• **PROBLEM TO WORK ON**: Please give every entry again, exactly as it reads.

• **GIVEN INFORMATION**:
(** * commodities-research: a shallow embedding of the notebooks and scripts

    The repository is a set of pandas notebooks over one-minute futures bars
    and two zsh one-liners.  Dataframes are embedded as lists of rows in row
    order, timestamps as a count of seconds, float64 cells as rationals with
    an explicit missing value, Python exceptions as an error result. *)

From Stdlib Require Import ZArith QArith Qminmax List Finite Bool Lia Permutation.
From Stdlib Require Import Ascii String.
Import ListNotations.

Set Implicit Arguments.
Local Open Scope Z_scope.

(** ** Python results: a value or an uncaught exception *)

Module Py.

Inductive exn : Type :=
| FileNotFoundError
| ValueError
| IndexError
| KeyError
| UnboundLocalError.

Inductive Except (A : Type) : Type :=
| ok (a : A)
| error (e : exn).

Arguments ok {A} a.
Arguments error {A} e.

Definition bind {A B : Type} (m : Except A) (k : A -> Except B) : Except B :=
  match m with
  | ok a => k a
  | error e => error e
  end.

Fixpoint mapM {A B : Type} (f : A -> Except B) (l : list A) : Except (list B) :=
  match l with
  | [] => ok []
  | a :: l' =>
      match f a with
      | ok b =>
          match mapM f l' with
          | ok bs => ok (b :: bs)
          | error e => error e
          end
      | error e => error e
      end
  end.

Definition is_error {A : Type} (m : Except A) : bool :=
  match m with
  | ok _ => false
  | error _ => true
  end.

End Py.

Import Py.

Notation "x <- m ;; k" := (Py.bind m (fun x => k))
  (at level 61, m at next level, right associativity).

(** ** Timestamps, dates and the calendar *)

Module Time.

(** A naive [pd.Timestamp] / [datetime]: seconds since 1970-01-01T00:00:00. *)
Definition Timestamp := Z.

(** A [datetime.date]: days since 1970-01-01. *)
Definition date := Z.

(** A [datetime.time]: seconds since midnight. *)
Definition time := Z.

Definition seconds_per_day : Z := 86400.

(** [t.date()] *)
Definition date_of (t : Timestamp) : date := t / seconds_per_day.

(** [t.time()] *)
Definition time_of (t : Timestamp) : time := t mod seconds_per_day.


(** [datetime.timedelta(days=n)] and [DateOffset(days=n)] on a naive
    timestamp. *)
Definition timedelta_days (n : Z) : Z := n * seconds_per_day.

(** [timedelta.days] of a difference of two datetimes: timedeltas are
    normalised with a non-negative seconds part, so this is the floor. *)
Definition days (time_difference : Z) : Z := time_difference / seconds_per_day.

(** *** The proleptic Gregorian calendar of [datetime] *)

Definition is_leap (year : Z) : bool :=
  (year mod 4 =? 0) && (negb (year mod 100 =? 0) || (year mod 400 =? 0)).

Definition days_before_year (year : Z) : Z :=
  let y := year - 1 in
  y * 365 + y / 4 - y / 100 + y / 400.

Definition DAYS_IN_MONTH : list Z :=
  [-1; 31; 28; 31; 30; 31; 30; 31; 31; 30; 31; 30; 31].

Definition DAYS_BEFORE_MONTH : list Z :=
  [-1; 0; 31; 59; 90; 120; 151; 181; 212; 243; 273; 304; 334].

Definition days_in_month (year month : Z) : Z :=
  if (month =? 2) && is_leap year then 29
  else nth (Z.to_nat month) DAYS_IN_MONTH 0.

Definition days_before_month (year month : Z) : Z :=
  nth (Z.to_nat month) DAYS_BEFORE_MONTH 0
  + (if (2 <? month) && is_leap year then 1 else 0).

Definition ymd2ord (year month day : Z) : Z :=
  days_before_year year + days_before_month year month + day.

(** The ordinal of 1970-01-01. *)
Definition epoch_ordinal : Z := 719163.

(** [datetime.date(year, month, day)], which raises [ValueError] outside
    the calendar. *)
Definition make_date (year month day : Z) : Except date :=
  if (1 <=? year) && (year <=? 9999) && (1 <=? month) && (month <=? 12)
     && (1 <=? day) && (day <=? days_in_month year month)
  then ok (ymd2ord year month day - epoch_ordinal)
  else error ValueError.

Definition digit (c : ascii) : option Z :=
  let n := Z.of_N (N_of_ascii c) in
  if (48 <=? n) && (n <=? 57) then Some (n - 48) else None.

(** The directive [%m]: [1[0-2]|0[1-9]|[1-9]]. *)
Definition month_token (s : string) : option Z :=
  match s with
  | String c EmptyString =>
      match digit c with
      | Some n => if 1 <=? n then Some n else None
      | None => None
      end
  | String c1 (String c2 EmptyString) =>
      match digit c1, digit c2 with
      | Some 1, Some n => if n <=? 2 then Some (10 + n) else None
      | Some 0, Some n => if 1 <=? n then Some n else None
      | _, _ => None
      end
  | _ => None
  end.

• **TASK OUTPUT**:
(** * commodities-research: a shallow embedding of the notebooks and scripts

    The repository is a set of pandas notebooks over one-minute futures bars
    and two zsh one-liners.  Dataframes are embedded as lists of rows in row
    order, timestamps as a count of seconds, float64 cells as rationals with
    an explicit missing value, Python exceptions as an error result. *)

From Stdlib Require Import ZArith QArith Qminmax List Finite Bool Lia Permutation.
From Stdlib Require Import Ascii String.
Import ListNotations.

Set Implicit Arguments.
Local Open Scope Z_scope.

(** ** Python results: a value or an uncaught exception *)

Module Py.

Inductive exn : Type :=
| FileNotFoundError
| ValueError
| IndexError
| KeyError
| UnboundLocalError.

Inductive Except (A : Type) : Type :=
| ok (a : A)
| error (e : exn).

Arguments ok {A} a.
Arguments error {A} e.

Definition bind {A B : Type} (m : Except A) (k : A -> Except B) : Except B :=
  match m with
  | ok a => k a
  | error e => error e
  end.

Fixpoint mapM {A B : Type} (f : A -> Except B) (l : list A) : Except (list B) :=
  match l with
  | [] => ok []
  | a :: l' =>
      match f a with
      | ok b =>
          match mapM f l' with
          | ok bs => ok (b :: bs)
          | error e => error e
          end
      | error e => error e
      end
  end.

Definition is_error {A : Type} (m : Except A) : bool :=
  match m with
  | ok _ => false
  | error _ => true
  end.

End Py.

Import Py.

Notation "x <- m ;; k" := (Py.bind m (fun x => k))
  (at level 61, m at next level, right associativity).

(** ** Timestamps, dates and the calendar *)

Module Time.

(** A naive [pd.Timestamp] / [datetime]: seconds since 1970-01-01T00:00:00. *)
Definition Timestamp := Z.

(** A [datetime.date]: days since 1970-01-01. *)
Definition date := Z.

(** A [datetime.time]: seconds since midnight. *)
Definition time := Z.

Definition seconds_per_day : Z := 86400.

(** [t.date()] *)
Definition date_of (t : Timestamp) : date := t / seconds_per_day.

(** [t.time()] *)
Definition time_of (t : Timestamp) : time := t mod seconds_per_day.


(** [datetime.timedelta(days=n)] and [DateOffset(days=n)] on a naive
    timestamp. *)
Definition timedelta_days (n : Z) : Z := n * seconds_per_day.

(** [timedelta.days] of a difference of two datetimes: timedeltas are
    normalised with a non-negative seconds part, so this is the floor. *)
Definition days (time_difference : Z) : Z := time_difference / seconds_per_day.

(** *** The proleptic Gregorian calendar of [datetime] *)

Definition is_leap (year : Z) : bool :=
  (year mod 4 =? 0) && (negb (year mod 100 =? 0) || (year mod 400 =? 0)).

Definition days_before_year (year : Z) : Z :=
  let y := year - 1 in
  y * 365 + y / 4 - y / 100 + y / 400.

Definition DAYS_IN_MONTH : list Z :=
  [-1; 31; 28; 31; 30; 31; 30; 31; 31; 30; 31; 30; 31].

Definition DAYS_BEFORE_MONTH : list Z :=
  [-1; 0; 31; 59; 90; 120; 151; 181; 212; 243; 273; 304; 334].

Definition days_in_month (year month : Z) : Z :=
  if (month =? 2) && is_leap year then 29
  else nth (Z.to_nat month) DAYS_IN_MONTH 0.

Definition days_before_month (year month : Z) : Z :=
  nth (Z.to_nat month) DAYS_BEFORE_MONTH 0
  + (if (2 <? month) && is_leap year then 1 else 0).

Definition ymd2ord (year month day : Z) : Z :=
  days_before_year year + days_before_month year month + day.

(** The ordinal of 1970-01-01. *)
Definition epoch_ordinal : Z := 719163.

(** [datetime.date(year, month, day)], which raises [ValueError] outside
    the calendar. *)
Definition make_date (year month day : Z) : Except date :=
  if (1 <=? year) && (year <=? 9999) && (1 <=? month) && (month <=? 12)
     && (1 <=? day) && (day <=? days_in_month year month)
  then ok (ymd2ord year month day - epoch_ordinal)
  else error ValueError.

Definition digit (c : ascii) : option Z :=
  let n := Z.of_N (N_of_ascii c) in
  if (48 <=? n) && (n <=? 57) then Some (n - 48) else None.

(** The directive [%m]: [1[0-2]|0[1-9]|[1-9]]. *)
Definition month_token (s : string) : option Z :=
  match s with
  | String c EmptyString =>
      match digit c with
      | Some n => if 1 <=? n then Some n else None
      | None => None
      end
  | String c1 (String c2 EmptyString) =>
      match digit c1, digit c2 with
      | Some 1, Some n => if n <=? 2 then Some (10 + n) else None
      | Some 0, Some n => if 1 <=? n then Some n else None
      | _, _ => None
      end
  | _ => None
  end.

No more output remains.